The statement from the Turkish foreign ministry pointed out that Turkey had abolished capital punishment.
“We strongly condemn the execution, since we do not believe that Nizami deserved such a punishment and wish God’s mercy upon the deceased,” the statement said.
“For the protection of social harmony and peace in Bangladesh, we have in the last three years repeatedly called upon the leaders of Bangladesh at the highest level to suspend the execution of death sentences and conveyed our concerns that the practice of capital punishment may cause new tension in the society due to its unjust nature,” the ministry added.
Elsewhere, Pakistan on Thursday summoned Bangladesh’s acting high commissioner in Islamabad, Nazmul Huda, to deliver a “strong protest” letter. Hours later, Bangladesh summoned Pakistan’s envoy to Dhaka, Shuja Alam, and delivered its own protest letter.
“The attempts by the government of Bangladesh to malign Pakistan, despite our keen desire to develop brotherly relations with it, are regrettable,” Pakistan’s foreign ministry said a statement.
On Wednesday, the Pakistani parliament adopted a resolution denouncing Nizami’s execution.
‘Very tough’
Former Bangladesh Foreign Secretary Shamsher Mobin Chowdhury described Ankara’s apparent decision to recall its ambassador as an act of protest over Nizami’s execution as extreme.

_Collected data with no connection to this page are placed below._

(** X4: a successful [create_practice_session] stores one new session under
    an id above every stored one; its points are those of
    [calculate_points] for the streak as [update_streak] leaves it that day,
    and the user's total grows by exactly these points. *)
Theorem create_practice_session_awards today session db db' s' :
  create_practice_session today session db = (db', Ok s') ->
  exists user user',
    find (fun u => User.id u =? PracticeSessionCreate.user_id session) (users db) = Some user
    /\ calculate_points (mk_session session) (update_streak today user)
       = Ok (PracticeSession.points_earned s')
    /\ (forall s, In s (sessions db) -> PracticeSession.id s < PracticeSession.id s')
    /\ sessions db' = sessions db ++ [s']
    /\ find (fun u => User.id u =? PracticeSessionCreate.user_id session) (users db')
       = Some user'
    /\ User.total_points user' = User.total_points user + PracticeSession.points_earned s'
    /\ User.streak_count user' = User.streak_count (update_streak today user)
    /\ User.last_practice_date user' = Some today.
Proof.
  intros H.
  destruct (create_practice_session_store _ _ _ _ _ H)
    as (user & points & Eu & Ep & -> & Hu & Hs & _).
  destruct (stored_session_frame db session points) as (S1 & S2 & S3 & _).
  destruct (rewarded_frame today user points) as (R1 & R2 & R3 & R4 & _).
  pose proof (find_key User.id _ _ _ Eu) as Hid.
  exists user, (rewarded today user points).
  split; [exact Eu|]. split; [now rewrite S3|]. split.
  { intros s Hin. rewrite S1. apply next_id_fresh. now apply in_map. }
  split; [exact Hs|]. split.
  { rewrite Hu. apply (find_replace_same User.id _ _ _ user); [congruence|exact Eu]. }
  rewrite S3. auto.
Qed.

“Pakistan has not recalled its ambassador, but Turkey has. So, the events show that they are very tough on this issue,” he told BenarNews.
He said Turkey also reacted angrily when Bangladesh executed its first convicted war criminal in December 2013.
“The current President [then Prime Minister] Recep Tayyip Erdogan telephoned our prime minister and expressed his frustration about the execution of Abdul Kader Molla,” Chowdhury said.
The United States, where the death penalty is enforced, was among countries and organizations voicing concern about whether Nizami and other convicted war criminals like him had received a fair trial by the International Crimes Tribunal (ICT), the Bangladeshi court that has been trying and sentencing to death suspected war criminals from 1971.
Hours before Nizami’s execution, the U.S. State Department on Tuesday called for improving the judicial process in Bangladesh while expressing misgivings about executions there.
“While we have seen limited progress in some cases, we still believe that further improvements to the ICT process could ensure these proceedings meet domestic and international obligations. Until these obligations can be consistently met, we have concerns about proceeding with executions,” State Department spokeswoman Elizabeth Trudeau said.
“Again, we support bringing to justice those who committed crimes during the war of independence, but we also have remaining concerns about proceeding with executions under these conditions which we will raise with the Government of Bangladesh.”
War crimes
JeI opposed the war of independence in 1971. The party sided with the Pakistan army even as civilians, including minority Hindus, were killed.
Bangladesh claims that 3 million people, including 300,000 women, were killed between March and December 1971, a figure rejected by Pakistan.
JeI formed armed auxiliary units to stop efforts for Bangladeshi independence. Nizami was the head of one such armed group, al-Badr that was held responsible for the extermination of leading Bengali intellectuals on Dec. 14, 1971 – two days before the Pakistani army surrendered in Dhaka.
Nizami was hanged in Dhaka for the killings of intellectuals and “genocide” in his hometown Pabna. The JeI student front, Islami Chhatra Shibir, on Wednesday clashed with police in the cities of Chittagong and Rajshahi over holding of a gayebana janaza (funeral prayer in absentia).
JeI called for a countrywide general strike on Thursday, which passed without incident, according to authorities.